It took a while, but the White House has finally focused on a winnable Senate election in North Dakota. After recruiting Rep. Kevin Cramer to run against incumbent Democratic Senator Heidi Heitkamp this fall, Donald Trump appeared to be more interested in promoting Heitkamp than Cramer. It got to the point this month that Cramer openly speculated that Trump was protecting Heitkamp.
Well, that’s now settled. “Heidi will vote no for any pick we make for the Supreme Court,” Trump declared, urging rally attendants in Fargo to vote for Cramer instead:
“We must elect more Republicans, we have to do that,” the president said Wednesday night.
The president has not voiced his top contenders to replace Kennedy since the retirement announcement, but in November the White House released a list of 25 possible names in the case of a vacancy.
“We have to pick a great one,” Mr. Trump said Wednesday night. “We have to pick one that’s going to be there for 40 years, 45 years.”
The president said Heitkamp would simply vote as she is told — unless, perhaps, political pressure forces her to vote for Mr. Trump’s nominee. Heitkamp did vote to support Trump-appointed Justice Neil Gorsuch last year.
Trump went farther than that in attacking Heitkamp, calling her a “liberal Democrat” who blindly follows “Chuck and Nancy.” ABC felt compelled to offer a fact check on Trump’s remarks:
President Donald Trump has urged North Dakota voters to defeat “liberal Democrat” Sen. Heidi Heitkamp, although she is a moderate who strays at times from Democratic positions. …
“When Heidi ran for office, she promised to be an independent vote for the people of North Dakota,” Trump said to an arena packed with thousands of cheering supporters in Fargo. “Instead, she went to Washington and immediately joined Chuck … and Nancy,” a reference to Democratic congressional leaders Sen. Chuck Schumer and Rep. Nancy Pelosi.
But Heitkamp is considered a moderate and one of the least reliably partisan Democratic votes in the Senate. She’s largely backed the oil-rich state’s corporate interests on energy and has opposed some restrictions on guns. She voted to confirm 21 of Trump’s 26 Cabinet-level nominations.
The president, however, noted Heitkamp’s votes against tax cuts he signed into law in December as well as the GOP’s long-sought goal to undo the health care program enacted by President Barack Obama.
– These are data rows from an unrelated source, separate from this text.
Lemma calls_on_wrapped l cs : ∀ w o,
  heap w !! l = Some o →
  calls_on (Wrapped HostWriter l) cs w =
  (Returned tt,
   {| events := events w; heap := <[l := observe cs o]> (heap w);
      next_loc := next_loc w; rrwPool := rrwPool w;
      response := foldl (λ rw c, next c rw) (response w) cs |}).
Proof.
  induction cs as [|c cs IH]; intros w o Hl.
  - simpl. rewrite insert_id by done. by rewrite World_eta.
  - cbn [calls_on]. rewrite bind_run, call_on_wrapped.
    erewrite IH by (simpl; apply lookup_insert_eq).
    simpl. rewrite insert_insert_eq. unfold deref. rewrite Hl. reflexivity.
Qed.

Lemma calls_on_host cs : ∀ w,
  calls_on HostWriter cs w =
  (Returned tt,
   {| events := events w; heap := heap w;
      next_loc := next_loc w; rrwPool := rrwPool w;
      response := foldl (λ rw c, next c rw) (response w) cs |}).
Proof.
  induction cs as [|c cs IH]; intros w.
  - simpl. by rewrite World_eta.
  - cbn [calls_on]. rewrite bind_run. cbn [call_on on_response]. by rewrite IH.
Qed.

Lemma getRRW_run w :
  getRRW HostWriter w =
  (Returned (acquired_loc w),
   {| events := events w;
      heap := <[acquired_loc w := fresh_rrw (acquired_loc w)]> (heap w);
      next_loc := match rrwPool w with [] => S (next_loc w) | _ => next_loc w end;
      rrwPool := tail (rrwPool w);
      response := response w |}).
Proof.
  unfold getRRW, acquired_loc. rewrite bind_run. unfold rrwPool_Get.
  destruct (rrwPool w) as [|l rest];
    unfold mbind, Go_bind, go_bind, assign, mret, Go_ret, go_ret, deref;
    simpl; rewrite ?lookup_insert_eq; simpl.
  all: rewrite !insert_insert_eq; reflexivity.
Qed.

Lemma Handler_ServeHTTP_wrapped h l r w o :
  heap w !! l = Some o →
  Handler_ServeHTTP h (Wrapped HostWriter l) r w =
  (outcome_of (h r),
   {| events := events w ++ [HandlerServeHTTP (Wrapped HostWriter l) r];
      heap := <[l := observe (calls (h r)) o]> (heap w);
      next_loc := next_loc w; rrwPool := rrwPool w;
      response := foldl (λ rw c, next c rw) (response w) (calls (h r)) |}).
Proof.
  intros Hl. unfold Handler_ServeHTTP, outcome_of.
  rewrite bind_run. cbn [emit]. rewrite bind_run.
  erewrite calls_on_wrapped by exact Hl.
  cbn [events heap next_loc rrwPool response].
  by destruct (panics (h r)).
Qed.

Lemma Handler_ServeHTTP_host h r w :
  Handler_ServeHTTP h HostWriter r w =
  (outcome_of (h r),
   {| events := events w ++ [HandlerServeHTTP HostWriter r];
      heap := heap w;
      next_loc := next_loc w; rrwPool := rrwPool w;
      response := foldl (λ rw c, next c rw) (response w) (calls (h r)) |}).
Proof.
  unfold Handler_ServeHTTP, outcome_of.
  rewrite bind_run. cbn [emit]. rewrite bind_run, calls_on_host.
  cbn [events heap next_loc rrwPool response].
  by destruct (panics (h r)).
Qed.

Lemma emit_run e w :
  emit e w = (Returned tt,
              {| events := events w ++ [e]; heap := heap w;
                 next_loc := next_loc w; rrwPool := rrwPool w;
                 response := response w |}).
Proof. reflexivity. Qed.

Lemma load_run l w : load l w = (Returned (deref l w), w).
Proof. reflexivity. Qed.

Lemma ret_run {A} (a : A) w : (mret a : Go A) w = (Returned a, w).
Proof. reflexivity. Qed.

Lemma defer_run {A} c (k : Go A) w :
  with_defer c k w = match k w with
                     | (o, w1) =>
                         match c w1 with
                         | (Returned _, w2) => (o, w2)
                         | (Panicked v, w2) => (Panicked v, w2)
                         end
                     end.
Proof. reflexivity. Qed.

Lemma putRRW_run l w :
  putRRW l w =
  (Returned tt,
   {| events := events w;
      heap := <[l := set_writer NilWriter (deref l w)]> (heap w);
      next_loc := next_loc w; rrwPool := l :: rrwPool w;
      response := response w |}).
Proof. reflexivity. Qed.

Lemma deref_insert l o ev h n p rs :
  deref l (mkWorld ev (<[l := o]> h) n p rs) = o.
Proof. unfold deref. simpl. by rewrite lookup_insert_eq. Qed.

Lemma acquired_loc_indep ev h rs w :
  acquired_loc (mkWorld ev h (next_loc w) (rrwPool w) rs) = acquired_loc w.
Proof. reflexivity. Qed.

Lemma writer_fresh l : writer (fresh_rrw l) = Wrapped HostWriter l.
Proof. reflexivity. Qed.

Lemma panic_run {A} v w : (panic v : Go A) w = (Panicked v, w).
Proof. reflexivity. Qed.

Ltac go_step :=
  cbv beta iota;
  first
    [ progress cbn [events heap next_loc rrwPool response fst snd writer]
    | rewrite acquired_loc_indep
    | rewrite writer_fresh
    | rewrite bind_run
    | rewrite defer_run
    | rewrite emit_run
    | rewrite load_run
    | rewrite ret_run
    | rewrite getRRW_run
    | rewrite putRRW_run
    | rewrite deref_insert
    | rewrite panic_run
    | erewrite Handler_ServeHTTP_wrapped by apply lookup_insert_eq ].

Lemma ServeHTTP_traced SS ow r w :
  skipped ow r = false →
  ServeHTTP SS ow HostWriter r w =
  (traced_outcome ow r,
   {| events := events w ++ traced_events SS ow r w;
      heap := <[acquired_loc w := set_writer NilWriter (recorded ow r w)]> (heap w);
      next_loc := match rrwPool w with [] => S (next_loc w) | _ => next_loc w end;
      rrwPool := acquired_loc w :: tail (rrwPool w);
      response := foldl (λ rw c, next c rw) (response w)
                    (calls (handler ow (traced_request ow r))) |}).
Proof.
  intros Hs. unfold ServeHTTP, traced_events, traced_outcome. rewrite Hs.
  destruct (preresolve ow r) as [spanName routePattern]. cbn [fst snd].
  set (ctx := ExtractedContext _ _ _).
  set (props := initial_props _ _ _).
  unfold tracer_Start.
  destruct (disableMeasureInflight ow); cbn [negb].
  all: repeat go_step.
  all: unfold outcome_of, recorded, traced_request, finalization, completes;
    fold ctx.
  all: destruct (panics _); repeat go_step.
  all: try (destruct (disableMeasureSize ow); cbn [negb]; repeat go_step).
  all: try (destruct (String.length routePattern =? 0)%nat;
            cbn [negb orb]; repeat go_step).
  all: try (destruct (routed _); cbn [RouteContext_RoutePattern default];
            repeat go_step).
  all: try (destruct (0 <? _)%Z; repeat go_step).
  all: try (destruct (SS _); repeat go_step).
  all: rewrite ?insert_insert_eq.
  all: f_equal; f_equal; rewrite <- ?app_assoc; reflexivity.
Qed.

Lemma ServeHTTP_skipped SS ow wr r w :
  skipped ow r = true →
  ServeHTTP SS ow wr r w =
  (match Handler_ServeHTTP (handler ow) wr r w with
   | (Returned _, w') => (Returned tt, w')
   | (Panicked v, w') => (Panicked v, w')
   end).
Proof. intros Hs. unfold ServeHTTP. rewrite Hs. reflexivity. Qed.

(** ** The trace of one request *)

Lemma request_trace_traced SS ow r w :
  skipped ow r = false →
  request_trace SS ow r w = traced_events SS ow r w.
Proof.
  intros Hs. unfold request_trace. by rewrite ServeHTTP_traced.
Qed.

Lemma request_trace_skipped SS ow r w :
  skipped ow r = true →
  request_trace SS ow r w = [HandlerServeHTTP HostWriter r].
Proof.
  intros Hs. unfold request_trace.
  rewrite ServeHTTP_skipped, Handler_ServeHTTP_host by done.
  unfold outcome_of. by destruct (panics _).
Qed.

Lemma ServeHTTP_events SS ow r w :
  events (ServeHTTP SS ow HostWriter r w).2 = events w ++ request_trace SS ow r w.
Proof.
  destruct (skipped ow r) eqn:Hs.
  - rewrite request_trace_skipped by done.
    rewrite ServeHTTP_skipped, Handler_ServeHTTP_host by done.
    unfold outcome_of. by destruct (panics _).
  - rewrite request_trace_traced by done. by rewrite ServeHTTP_traced.
Qed.

(** The observer is put back with the record of the handler's calls and
    without its writer. *)
Lemma ServeHTTP_observer SS ow r w :
  skipped ow r = false →
  deref (acquired_loc w) (ServeHTTP SS ow HostWriter r w).2
  = set_writer NilWriter (recorded ow r w).
Proof. intros Hs. rewrite ServeHTTP_traced by done. apply deref_insert. Qed.

(** Calls on a writer record nothing and leave the pool alone, whatever
    the writer is and however the calls end. *)
Lemma call_on_frame wr c : ∀ w,
  events (call_on wr c w).2 = events w
  ∧ rrwPool (call_on wr c w).2 = rrwPool w
  ∧ next_loc (call_on wr c w).2 = next_loc w.
Proof.
  induction wr as [| |inner IH l]; intros w; [done..|].
  cbn [call_on]. rewrite bind_run. cbn [assign].
  match goal with |- context [call_on inner c ?w0] => apply (IH w0) end.
Qed.

Lemma calls_on_frame wr cs : ∀ w,
  events (calls_on wr cs w).2 = events w
  ∧ rrwPool (calls_on wr cs w).2 = rrwPool w
  ∧ next_loc (calls_on wr cs w).2 = next_loc w.
Proof.
  induction cs as [|c cs IH]; intros w; [done|].
  cbn [calls_on]. rewrite bind_run.
  destruct (call_on_frame wr c w) as (E & P & N).
  destruct (call_on wr c w) as [[[]|v] w1]; cbn [snd] in *.
  - destruct (IH w1) as (E' & P' & N'). by rewrite E', P', N'.
  - done.
Qed.

Lemma Handler_ServeHTTP_frame h wr r w :
  events (Handler_ServeHTTP h wr r w).2 = events w ++ [HandlerServeHTTP wr r]
  ∧ rrwPool (Handler_ServeHTTP h wr r w).2 = rrwPool w
  ∧ next_loc (Handler_ServeHTTP h wr r w).2 = next_loc w.
Proof.
  unfold Handler_ServeHTTP. rewrite bind_run, emit_run, bind_run.
  match goal with |- context [calls_on wr ?cs ?w0] =>
    destruct (calls_on_frame wr cs w0) as (E & P & N);
    destruct (calls_on wr cs w0) as [[[]|v] w1] end; cbn [snd] in *.
  - by destruct (panics (h r)).
  - done.
Qed.

(** ** The response observer *)

Lemma hook_once c o : written o = true → hook c o = o.
Proof. intros H. destruct c; simpl; unfold hook_Write, hook_WriteHeader; by rewrite ?H. Qed.

Lemma observe_once cs : ∀ o, written o = true → observe cs o = o.
Proof.
  induction cs as [|c cs IH]; intros o H; [done|].
  simpl. rewrite hook_once by done. by apply IH.
Qed.

Lemma observe_cons c cs o : observe (c :: cs) o = observe cs (hook c o).
Proof. reflexivity. Qed.

Lemma observe_snoc cs c o : observe (cs ++ [c]) o = hook c (observe cs o).
Proof. unfold observe. by rewrite foldl_app. Qed.

Lemma wrap64_small z : (- 2 ^ 63 ≤ z < 2 ^ 63)%Z → wrap64 z = z.
Proof. intros H. unfold wrap64. rewrite Z.mod_small; lia. Qed.

(** From an observer that has seen nothing, the first call that goes
    through a hook decides every recorded field. *)
Lemma observe_first_write cs : ∀ o,
  written o = false →
  observe cs o =
  match first_write cs with
  | Some (Write b) =>
      {| writer := writer o; written := true;
         writtenBytes := wrap64 (writtenBytes o + Z.of_nat (length b));
         status := StatusOK |}
  | Some (WriteHeader statusCode) =>
      {| writer := writer o; written := true;
         writtenBytes := writtenBytes o; status := statusCode |}
  | _ => o
  end.
Proof.
  induction cs as [|c cs IH]; intros o H; [done|].
  rewrite observe_cons. destruct c as [b|statusCode|k v|b| | |t].
  - unfold first_write. simpl. rewrite observe_once.
    + unfold hook_Write. by rewrite H.
    + unfold hook_Write. by rewrite H.
  - unfold first_write. simpl. rewrite observe_once.
    + unfold hook_WriteHeader. by rewrite H.
    + unfold hook_WriteHeader. by rewrite H.
  - simpl. by rewrite IH.
  - simpl. by rewrite IH.
  - simpl. by rewrite IH.
  - simpl. by rewrite IH.
  - simpl. by rewrite IH.
Qed.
All of this is true, which is why Cramer began to smell a rat this month when Trump kept playing nice with Heitkamp. They even allowed her into a bill-signing ceremony that helped burnish her Trump-friendly credentials, which is what caused the blow-up with Cramer. When Trump didn’t include North Dakota in his campaign swing in Duluth earlier this month, it got to the point where Republicans in the state were scratching their heads:
Right now, with Democrats heavily invested in their Heidi-is-pro-Trump narrative, would be the perfect time for Trump himself to descend on the race and rile up the Republican base for Cramer. Only, that doesn’t seem to be in the works any time soon.
I reached out to the Cramer campaign for an update. “What I know at this point is we do not have a schedule for a Trump visit,” Tim Rasmussen, campaign spokesman, told me. “We hope he’s going to come. We have every indication that he will, but as of right now I’m not aware of a specific date in time.”
Maybe all is well behind the scenes. Maybe there’s no fire behind all this smoke.
But, barring some announcement for a North Dakota visit shortly, this sure looks like a snub.
Trump appears to have removed that impression with a full-throated attack on Heitkamp. Heitkamp herself doesn’t appear too concerned about it, or at least not publicly:
In regards to the president’s rally endorsing U.S. House Rep. Kevin Cramer, R-N.D., and his run for Senate, Heitkamp said she “didn’t even watch the speech.”
“I think political speeches are political speeches,” she said in a phone interview after the Fargo rally Wednesday, June 28. “And you can always expect a little bit of hyperbole.”
At the moment, her campaign is focused more on attacking Trump on his trade policies anyway, so the “pro-Trump narrative” noted by Rob Port has been eclipsed for now. That might make it more of a clear choice in the Senate race this fall, and it’s a near-certainty that the Supreme Court fight might eclipse all of these other considerations in a deep-red state like North Dakota. All it took was for Trump to draw a line, which seemed a loooooong time coming. With the upcoming confirmation fight over Anthony Kennedy’s successor, Trump seems to have realized that a Republican is more valuable than a Democrat in the Senate, no matter how friendly the latter might be.